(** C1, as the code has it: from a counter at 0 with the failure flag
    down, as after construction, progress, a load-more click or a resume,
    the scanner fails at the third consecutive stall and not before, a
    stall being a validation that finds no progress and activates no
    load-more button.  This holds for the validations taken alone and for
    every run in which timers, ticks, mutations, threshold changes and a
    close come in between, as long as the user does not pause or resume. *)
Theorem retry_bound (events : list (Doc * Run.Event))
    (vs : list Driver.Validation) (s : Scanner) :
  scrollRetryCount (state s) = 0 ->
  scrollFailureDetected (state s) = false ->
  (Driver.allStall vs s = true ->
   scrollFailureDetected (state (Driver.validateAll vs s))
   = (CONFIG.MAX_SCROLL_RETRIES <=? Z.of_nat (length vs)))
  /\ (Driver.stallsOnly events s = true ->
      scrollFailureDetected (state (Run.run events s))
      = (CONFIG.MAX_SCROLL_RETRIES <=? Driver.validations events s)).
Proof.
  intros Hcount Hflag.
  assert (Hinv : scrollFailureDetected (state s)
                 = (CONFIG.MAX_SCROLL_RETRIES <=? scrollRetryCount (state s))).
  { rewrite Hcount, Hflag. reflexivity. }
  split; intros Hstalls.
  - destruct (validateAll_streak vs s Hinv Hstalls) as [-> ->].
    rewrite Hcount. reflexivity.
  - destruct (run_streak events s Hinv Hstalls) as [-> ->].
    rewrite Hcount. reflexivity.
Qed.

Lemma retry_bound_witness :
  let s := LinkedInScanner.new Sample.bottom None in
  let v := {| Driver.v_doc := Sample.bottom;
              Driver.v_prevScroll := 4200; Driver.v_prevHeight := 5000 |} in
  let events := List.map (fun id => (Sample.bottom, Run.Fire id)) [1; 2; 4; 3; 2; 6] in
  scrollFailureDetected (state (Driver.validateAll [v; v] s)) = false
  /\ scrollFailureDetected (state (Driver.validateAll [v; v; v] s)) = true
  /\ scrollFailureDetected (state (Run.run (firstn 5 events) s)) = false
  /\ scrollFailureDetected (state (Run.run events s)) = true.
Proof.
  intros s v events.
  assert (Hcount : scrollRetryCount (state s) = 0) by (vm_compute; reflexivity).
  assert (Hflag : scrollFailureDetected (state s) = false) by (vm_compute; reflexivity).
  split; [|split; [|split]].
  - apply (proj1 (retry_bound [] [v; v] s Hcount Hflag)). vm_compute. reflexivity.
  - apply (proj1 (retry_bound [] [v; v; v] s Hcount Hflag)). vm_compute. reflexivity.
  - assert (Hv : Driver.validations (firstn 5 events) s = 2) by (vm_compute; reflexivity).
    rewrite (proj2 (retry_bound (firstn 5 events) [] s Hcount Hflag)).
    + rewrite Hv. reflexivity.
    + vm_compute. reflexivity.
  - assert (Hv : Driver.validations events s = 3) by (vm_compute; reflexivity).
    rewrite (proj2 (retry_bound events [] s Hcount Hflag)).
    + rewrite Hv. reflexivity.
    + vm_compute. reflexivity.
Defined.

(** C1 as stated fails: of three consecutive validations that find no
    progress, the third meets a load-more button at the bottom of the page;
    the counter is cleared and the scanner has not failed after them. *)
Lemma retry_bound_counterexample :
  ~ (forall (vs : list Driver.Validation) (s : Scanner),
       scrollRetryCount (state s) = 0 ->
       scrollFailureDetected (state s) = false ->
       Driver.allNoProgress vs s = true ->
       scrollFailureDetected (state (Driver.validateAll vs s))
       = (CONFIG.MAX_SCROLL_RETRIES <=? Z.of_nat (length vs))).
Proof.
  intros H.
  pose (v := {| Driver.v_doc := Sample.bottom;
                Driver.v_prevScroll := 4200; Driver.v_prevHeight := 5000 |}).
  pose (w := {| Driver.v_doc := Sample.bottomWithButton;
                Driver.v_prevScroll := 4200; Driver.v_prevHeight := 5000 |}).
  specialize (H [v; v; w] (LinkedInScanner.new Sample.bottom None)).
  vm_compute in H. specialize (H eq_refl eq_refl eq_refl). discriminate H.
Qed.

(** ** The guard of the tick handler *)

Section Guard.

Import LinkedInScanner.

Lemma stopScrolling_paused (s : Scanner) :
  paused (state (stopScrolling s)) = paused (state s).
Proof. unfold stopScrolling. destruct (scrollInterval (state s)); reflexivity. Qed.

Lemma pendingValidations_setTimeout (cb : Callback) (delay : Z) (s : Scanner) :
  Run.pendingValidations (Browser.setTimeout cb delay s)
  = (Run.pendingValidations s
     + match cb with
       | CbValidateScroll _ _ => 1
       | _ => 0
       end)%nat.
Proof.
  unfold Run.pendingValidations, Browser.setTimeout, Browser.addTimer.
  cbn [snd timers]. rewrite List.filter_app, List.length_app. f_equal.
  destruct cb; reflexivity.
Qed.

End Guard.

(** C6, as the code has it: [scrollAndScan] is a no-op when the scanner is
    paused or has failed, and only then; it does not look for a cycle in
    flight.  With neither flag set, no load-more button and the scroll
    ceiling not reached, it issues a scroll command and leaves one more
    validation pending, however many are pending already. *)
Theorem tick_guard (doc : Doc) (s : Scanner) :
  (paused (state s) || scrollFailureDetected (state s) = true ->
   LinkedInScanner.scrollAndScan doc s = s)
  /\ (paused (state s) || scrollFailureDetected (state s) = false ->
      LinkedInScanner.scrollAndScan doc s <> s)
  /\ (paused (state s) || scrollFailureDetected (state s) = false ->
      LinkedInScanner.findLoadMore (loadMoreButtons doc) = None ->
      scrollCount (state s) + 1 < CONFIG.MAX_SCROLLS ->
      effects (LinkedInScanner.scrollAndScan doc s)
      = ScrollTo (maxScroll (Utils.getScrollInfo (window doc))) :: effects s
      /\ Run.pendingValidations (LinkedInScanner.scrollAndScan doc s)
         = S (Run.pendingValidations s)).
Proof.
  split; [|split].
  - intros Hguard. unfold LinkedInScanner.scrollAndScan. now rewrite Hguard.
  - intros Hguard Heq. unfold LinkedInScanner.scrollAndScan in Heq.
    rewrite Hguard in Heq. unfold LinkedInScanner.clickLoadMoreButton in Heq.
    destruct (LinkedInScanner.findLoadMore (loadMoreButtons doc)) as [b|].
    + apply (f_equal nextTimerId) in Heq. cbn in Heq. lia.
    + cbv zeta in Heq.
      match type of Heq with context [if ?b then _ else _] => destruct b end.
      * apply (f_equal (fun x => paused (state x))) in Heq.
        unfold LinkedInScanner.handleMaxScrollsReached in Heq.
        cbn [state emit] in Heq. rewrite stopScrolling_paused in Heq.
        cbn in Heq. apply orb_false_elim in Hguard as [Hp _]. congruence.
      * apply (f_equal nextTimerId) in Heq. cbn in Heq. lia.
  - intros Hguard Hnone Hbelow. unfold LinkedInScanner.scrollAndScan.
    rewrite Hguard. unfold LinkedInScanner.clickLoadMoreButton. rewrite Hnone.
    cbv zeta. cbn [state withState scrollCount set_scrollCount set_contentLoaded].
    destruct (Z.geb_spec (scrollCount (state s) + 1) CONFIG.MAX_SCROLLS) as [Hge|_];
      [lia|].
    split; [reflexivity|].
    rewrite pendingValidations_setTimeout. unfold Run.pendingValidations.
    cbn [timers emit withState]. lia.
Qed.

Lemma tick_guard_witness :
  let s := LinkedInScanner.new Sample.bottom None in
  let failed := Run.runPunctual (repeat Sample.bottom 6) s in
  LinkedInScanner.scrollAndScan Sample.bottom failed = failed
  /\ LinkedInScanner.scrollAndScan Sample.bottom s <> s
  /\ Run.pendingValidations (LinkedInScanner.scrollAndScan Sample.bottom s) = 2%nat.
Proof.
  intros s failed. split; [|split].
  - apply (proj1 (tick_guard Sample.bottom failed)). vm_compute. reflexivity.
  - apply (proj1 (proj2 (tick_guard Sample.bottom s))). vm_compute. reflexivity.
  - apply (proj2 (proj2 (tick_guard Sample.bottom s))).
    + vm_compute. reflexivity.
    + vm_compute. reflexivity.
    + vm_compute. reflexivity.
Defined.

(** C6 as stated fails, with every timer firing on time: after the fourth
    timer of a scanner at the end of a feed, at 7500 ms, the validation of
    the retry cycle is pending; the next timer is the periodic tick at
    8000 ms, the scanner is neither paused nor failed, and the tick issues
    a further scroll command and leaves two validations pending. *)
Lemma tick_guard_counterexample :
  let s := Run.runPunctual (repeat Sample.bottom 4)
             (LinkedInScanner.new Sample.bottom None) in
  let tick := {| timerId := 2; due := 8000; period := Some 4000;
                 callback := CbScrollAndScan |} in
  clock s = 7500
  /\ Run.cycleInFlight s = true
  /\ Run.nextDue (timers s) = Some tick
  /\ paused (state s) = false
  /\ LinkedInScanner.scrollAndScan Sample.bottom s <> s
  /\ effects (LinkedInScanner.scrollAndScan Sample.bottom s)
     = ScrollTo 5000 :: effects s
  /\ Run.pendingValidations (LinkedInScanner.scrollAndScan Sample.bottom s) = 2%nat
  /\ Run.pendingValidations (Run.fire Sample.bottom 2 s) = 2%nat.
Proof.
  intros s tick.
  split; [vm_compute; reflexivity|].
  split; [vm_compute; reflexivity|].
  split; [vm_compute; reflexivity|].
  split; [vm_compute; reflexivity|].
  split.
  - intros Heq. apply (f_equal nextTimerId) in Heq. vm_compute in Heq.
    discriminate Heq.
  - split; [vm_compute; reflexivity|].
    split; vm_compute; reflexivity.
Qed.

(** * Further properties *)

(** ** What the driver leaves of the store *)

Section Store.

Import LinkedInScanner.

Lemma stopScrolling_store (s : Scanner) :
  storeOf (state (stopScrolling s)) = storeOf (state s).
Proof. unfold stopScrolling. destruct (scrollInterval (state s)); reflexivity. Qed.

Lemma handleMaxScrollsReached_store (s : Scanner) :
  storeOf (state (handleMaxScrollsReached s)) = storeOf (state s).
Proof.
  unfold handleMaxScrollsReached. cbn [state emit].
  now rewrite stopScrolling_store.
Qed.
= = = = = = =
What is the number of lines in the listing that include the word "effects"? Give the number and no other text.

4